▶ DIRECTIONS FOR THIS TASK:
Reproduce, from the lines below, exactly the stretch that begins at the line containing "- replace (filter" and ends at the line containing "- symmetry. apply sort_by_perm.", both included.

##### PROVIDED ENTRIES

Lemma outer_loop_run (start_date : Z) (ds : list Z) :
  forall (acc : list Sun.t) (obs : Observer),
    for_each ds
      (fun times d =>
         set_date (datetime_combine (start_date + day * d) (time_of 12 0)) ;;;
         for_each phases
           (fun times '(phase, horizon) =>
              e <- _sun_event previous_rising next_setting horizon phase ;;
              ret (times ++ [e]))
           times)
      acc obs
    = (inr (acc ++ flat_map (day_rows (lat obs) (lon obs))
                     (map (fun d => start_date + d) ds)),
       swept (map (fun d => start_date + d) ds) obs).
Proof.
  induction ds as [|d ds IH]; intros acc obs.
  - cbn. now rewrite app_nil_r.
  - cbn [for_each].
    set (body := fun (times : list Sun.t) (d : Z) => _) in *.
    transitivity
      (for_each ds body
         (acc ++ day_rows (lat obs) (lon obs) (start_date + d))
         (mkObserver (lat obs) (lon obs) (noon (start_date + d)) s.SHINE_HORIZ)).
    + assert (E : body acc d obs
                  = (inr (acc ++ day_rows (lat obs) (lon obs) (start_date + d)),
                     mkObserver (lat obs) (lon obs) (noon (start_date + d))
                       s.SHINE_HORIZ)).
      { unfold body, bind at 1. cbn [set_date].
        rewrite inner_loop_run. cbn [lat lon date].
        unfold day, noon. rewrite Z.mul_1_l. reflexivity. }
      apply (bind_inr _ _ _ _ _ E).
    + rewrite IH. cbn [lat lon map flat_map swept fold_left].
      now rewrite <- app_assoc.
Qed.

Lemma sun_events_loop_run (start_date end_date : Z) (obs : Observer) :
  sun_events_loop previous_rising next_setting start_date end_date obs
  = (inr (sun_table (lat obs) (lon obs) start_date end_date),
     swept (mission_days start_date end_date) obs).
Proof.
  unfold sun_events_loop. rewrite outer_loop_run.
  unfold day. rewrite Z.quot_1_r. reflexivity.
Qed.

Lemma mission_days_length start_date end_date :
  List.length (mission_days start_date end_date)
  = Z.to_nat (end_date - start_date + 1).
Proof.
  unfold mission_days, range. now rewrite !length_map, length_seq.
Qed.

Lemma sun_table_length la lo start_date end_date :
  List.length (sun_table la lo start_date end_date)
  = (4 * Z.to_nat (end_date - start_date + 1))%nat.
Proof.
  unfold sun_table. rewrite <- mission_days_length.
  induction (mission_days start_date end_date) as [|d ds IH];
    [reflexivity|].
  cbn [flat_map]. rewrite length_app, IH. cbn [List.length day_rows phases map].
  lia.
Qed.

Lemma melt_sun_table la lo start_date end_date :
  melt (sun_table la lo start_date end_date)
  = if end_date <? start_date then inl "KeyError"
    else inr (melt_rows (sun_table la lo start_date end_date)).
Proof.
  pose proof (sun_table_length la lo start_date end_date) as L.
  destruct (Z.ltb_spec end_date start_date) as [H|H].
  - replace (Z.to_nat (end_date - start_date + 1)) with 0%nat in L by lia.
    destruct (sun_table la lo start_date end_date); [reflexivity|discriminate].
  - destruct (sun_table la lo start_date end_date); [|reflexivity].
    cbn in L. lia.
Qed.

Lemma sun_events_run start_date end_date obs :
  start_date <= end_date ->
  sun_events previous_rising next_setting start_date end_date obs
  = (inr (timeline (lat obs) (lon obs) start_date end_date),
     swept (mission_days start_date end_date) obs).
Proof.
  intros H. unfold sun_events.
  rewrite (bind_inr _ _ _ _ _ (sun_events_loop_run start_date end_date obs)).
  rewrite melt_sun_table.
  destruct (Z.ltb_spec end_date start_date); [lia|].
  unfold ret. now rewrite setting_shifts_relabel.
Qed.

Lemma sun_events_no_day start_date end_date obs :
  end_date < start_date ->
  sun_events previous_rising next_setting start_date end_date obs
  = (inl "KeyError", obs).
Proof.
  intros H. unfold sun_events.
  rewrite (bind_inr _ _ _ _ _ (sun_events_loop_run start_date end_date obs)).
  rewrite melt_sun_table.
  destruct (Z.ltb_spec end_date start_date); [|lia].
  unfold raise, mission_days, range.
  replace (Z.to_nat (end_date - start_date + 1)) with 0%nat by lia.
  reflexivity.
Qed.

(** The run of [sun_events] reads only the position of the observer. *)
Lemma swept_position ds obs1 obs2 :
  ds <> [] -> lat obs1 = lat obs2 -> lon obs1 = lon obs2 ->
  swept ds obs1 = swept ds obs2.
Proof.
  destruct ds as [|d ds]; [congruence|]. intros _ E1 E2.
  cbn. now rewrite E1, E2.
Qed.

Lemma mission_days_nonempty start_date end_date :
  start_date <= end_date -> mission_days start_date end_date <> [].
Proof.
  intros H E. apply (f_equal (@List.length Z)) in E.
  rewrite mission_days_length in E. cbn in E. lia.
Qed.

Lemma chronological_relabel l : chronological l -> chronological (map relabel l).
Proof.
  assert (D : forall e, Ev.datetime (relabel e) = Ev.datetime e).
  { intros e. unfold relabel. now destruct (_ =? _)%string. }
  induction 1 as [|a l Hs IH Ha]; cbn; constructor; [exact IH|].
  rewrite Forall_forall in *. intros x Hx.
  apply in_map_iff in Hx. destruct Hx as [y [<- Hy]].
  rewrite !D. auto.
Qed.

Lemma timeline_chronological la lo start_date end_date :
  chronological (timeline la lo start_date end_date).
Proof. apply chronological_relabel, sort_values_chronological. Qed.

(** ** The column [phase], row by row *)

Lemma utc_set_phase r p : Rec.utc (Rec.set_phase r p) = Rec.utc r.
Proof. reflexivity. Qed.

Lemma scan_rows (events : list Ev.t) :
  forall (df : list Rec.t) (ph : Rec.t -> string),
    fold_left
      (fun df event =>
         loc_set_phase (fun r => ge_datetime (Rec.utc r) (Ev.datetime event))
           (Ev.phase event) df)
      events (map (fun r => Rec.set_phase r (ph r)) df)
    = map (fun r =>
             Rec.set_phase r
               (fold_left
                  (fun p event =>
                     if ge_datetime (Rec.utc r) (Ev.datetime event)
                     then Ev.phase event else p)
                  events (ph r)))
          df.
Proof.
  induction events as [|ev events IH]; intros df ph; [reflexivity|].
  cbn [fold_left]. unfold loc_set_phase at 2. rewrite map_map.
  rewrite <- (IH df (fun r => if ge_datetime (Rec.utc r) (Ev.datetime ev)
                             then Ev.phase ev else ph r)).
  f_equal. apply map_ext. intros r. rewrite utc_set_phase.
  now destruct (ge_datetime _ _).
Qed.

Lemma assign_phase_rows events df :
  assign_phase events df
  = map (fun r => Rec.set_phase r (phase_of events (Rec.utc r))) df.
Proof.
  unfold assign_phase, loc_set_phase at 2. rewrite map_map.
  rewrite (map_ext _ (fun r => Rec.set_phase r
                                 (if isnull (Rec.utc r) then s.PLANS else s.NIGHT))).
  - apply scan_rows.
  - intros r. rewrite utc_set_phase. now destruct (isnull _).
Qed.

(** ** Grouping and merging *)

Lemma filter_key_flat_map {R} (k : nat) (F : nat -> list R) (keys : list nat) :
  NoDup keys ->
  filter (fun kr => Nat.eqb (fst kr) k)
         (flat_map (fun k' => map (fun p => (k', p)) (F k')) keys)
  = if in_dec Nat.eq_dec k keys then map (fun p => (k, p)) (F k) else [].
Proof.
  induction 1 as [|k' keys Hk' Hnd IH]; [reflexivity|].
  cbn [flat_map]. rewrite filter_app, IH.
  destruct (Nat.eq_dec k' k) as [->|Hne].
  - rewrite forallb_filter_id.
    + destruct (in_dec Nat.eq_dec k (k :: keys)) as [_|n]; [|cbn in n; tauto].
      destruct (in_dec Nat.eq_dec k keys); [contradiction|apply app_nil_r].
    + apply forallb_forall. intros x Hx. apply in_map_iff in Hx.
      destruct Hx as [p [<- _]]. apply Nat.eqb_refl.
  - replace (filter _ (map (fun p => (k', p)) (F k'))) with (@nil (nat * R)).
    + cbn [app]. destruct (in_dec Nat.eq_dec k keys) as [i|n];
        destruct (in_dec Nat.eq_dec k (k' :: keys)) as [i'|n']; try reflexivity.
      * exfalso. apply n'. now right.
      * exfalso. destruct i' as [E|i']; [congruence|contradiction].
    + symmetry. induction (F k') as [|p ps IHp]; [reflexivity|].
      cbn. rewrite (proj2 (Nat.eqb_neq k' k) Hne). exact IHp.
Qed.

Lemma groupby_keys_NoDup (df : list Rec.t) :
  NoDup (sort_by Nat.ltb (nodup Nat.eq_dec (map Rec.id df))).
Proof.
  apply (Permutation_NoDup (l := nodup Nat.eq_dec (map Rec.id df))).
  - symmetry. apply sort_by_perm.
  - apply NoDup_nodup.
Qed.

Lemma groupby_keys_In (df : list Rec.t) (k : nat) :
  In k (sort_by Nat.ltb (nodup Nat.eq_dec (map Rec.id df)))
  <-> exists r, In r df /\ Rec.id r = k.
Proof.
  rewrite sort_by_In, nodup_In, in_map_iff.
  split; intros [r [H1 H2]]; exists r; auto.
Qed.

Lemma group_absent (df : list Rec.t) (k : nat) :
  (~ exists r, In r df /\ Rec.id r = k) -> group df k = [].
Proof.
  intros H. unfold group.
  induction df as [|r df IH]; [reflexivity|].
  cbn. destruct (Nat.eqb_spec (Rec.id r) k) as [E|E].
  - exfalso. apply H. exists r. split; [now left|exact E].
  - apply IH. intros [r' [H1 H2]]. apply H. exists r'. split; [now right|exact H2].
Qed.

Lemma agg_filter (f : list string -> list string) (df : list Rec.t) (k : nat) :
  f [] = [] ->
  filter (fun kr => Nat.eqb (fst kr) k) (agg f df)
  = map (fun p => (k, p)) (f (group df k)).
Proof.
  intros Hf.
  assert (U : agg f df
              = flat_map (fun k' => map (fun p => (k', p)) (f (group df k')))
                  (sort_by Nat.ltb (nodup Nat.eq_dec (map Rec.id df)))).
  { unfold agg, groupby_id.
    induction (sort_by Nat.ltb (nodup Nat.eq_dec (map Rec.id df)))
      as [|k' keys IH]; [reflexivity|].
    cbn [map flat_map]. now rewrite IH. }
  rewrite U.
  rewrite (filter_key_flat_map k (fun k' => f (group df k'))
             _ (groupby_keys_NoDup df)).
  destruct (in_dec _ _ _) as [i|n]; [reflexivity|].
  rewrite groupby_keys_In in n. rewrite (group_absent df k n), Hf. reflexivity.
Qed.

Lemma merge_agg {L} (lid : L -> nat) (left : list L)
    (f : list string -> list string) (df : list Rec.t) :
  f [] = [] ->
  merge lid left (agg f df)
  = flat_map (fun l => map (fun p => (l, p)) (f (group df (lid l)))) left.
Proof.
  intros Hf. unfold merge. apply flat_map_ext. intros l.
  rewrite agg_filter by exact Hf. now rewrite map_map.
Qed.

Lemma group_present (df : list Rec.t) (r : Rec.t) :
  In r df -> group df (Rec.id r) <> [].
Proof.
  intros H E. unfold group in E. apply map_eq_nil in E.
  assert (I : In r (filter (fun r' => Nat.eqb (Rec.id r') (Rec.id r)) df)).
  { apply filter_In. split; [exact H|apply Nat.eqb_refl]. }
  rewrite E in I. exact I.
Qed.

Lemma first_nonempty (g : list string) d : g <> [] -> first g = [hd d g].
Proof. destruct g; [congruence|reflexivity]. Qed.

Lemma last_nonempty (g : list string) d : g <> [] -> last g = [List.last g d].
Proof.
  intros H. unfold last.
  destruct (exists_last H) as [g' [p ->]].
  rewrite rev_app_distr, last_last. reflexivity.
Qed.

Lemma merge_summaries (df : list Rec.t) :
  map (fun '(r, sp, ep) => Row.mk r sp ep)
      (merge (fun lp => Rec.id (fst lp))
             (merge Rec.id df (agg first df)) (agg last df))
  = map (fun r => Row.mk r (start_phase_of df (Rec.id r))
                            (end_phase_of df (Rec.id r)))
        df.
Proof.
  rewrite !merge_agg by reflexivity.
  assert (G : forall l, (forall r, In r l -> In r df) ->
    map (fun '(r, sp, ep) => Row.mk r sp ep)
      (flat_map
         (fun l0 : Rec.t * string =>
            map (fun p => (l0, p)) (last (group df (Rec.id (fst l0)))))
         (flat_map
            (fun l0 => map (fun p => (l0, p)) (first (group df (Rec.id l0))))
            l))
    = map (fun r => Row.mk r (start_phase_of df (Rec.id r))
                              (end_phase_of df (Rec.id r))) l).
  { induction l as [|r l IH]; intros Hl; [reflexivity|].
    cbn [flat_map map].
    rewrite (first_nonempty _ s.PLANS (group_present df r (Hl r (or_introl eq_refl)))).
    cbn [map app flat_map fst].
    rewrite (last_nonempty _ s.PLANS (group_present df r (Hl r (or_introl eq_refl)))).
    cbn [map app]. f_equal. apply IH. intros r' Hr'. apply Hl. now right. }
  apply G. auto.
Qed.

##########

▶ WRITTEN ANSWER:
  - replace (filter _ (map (fun p => (k', p)) (F k'))) with (@nil (nat * R)).
    + cbn [app]. destruct (in_dec Nat.eq_dec k keys) as [i|n];
        destruct (in_dec Nat.eq_dec k (k' :: keys)) as [i'|n']; try reflexivity.
      * exfalso. apply n'. now right.
      * exfalso. destruct i' as [E|i']; [congruence|contradiction].
    + symmetry. induction (F k') as [|p ps IHp]; [reflexivity|].
      cbn. rewrite (proj2 (Nat.eqb_neq k' k) Hne). exact IHp.
Qed.

Lemma groupby_keys_NoDup (df : list Rec.t) :
  NoDup (sort_by Nat.ltb (nodup Nat.eq_dec (map Rec.id df))).
Proof.
  apply (Permutation_NoDup (l := nodup Nat.eq_dec (map Rec.id df))).
  - symmetry. apply sort_by_perm.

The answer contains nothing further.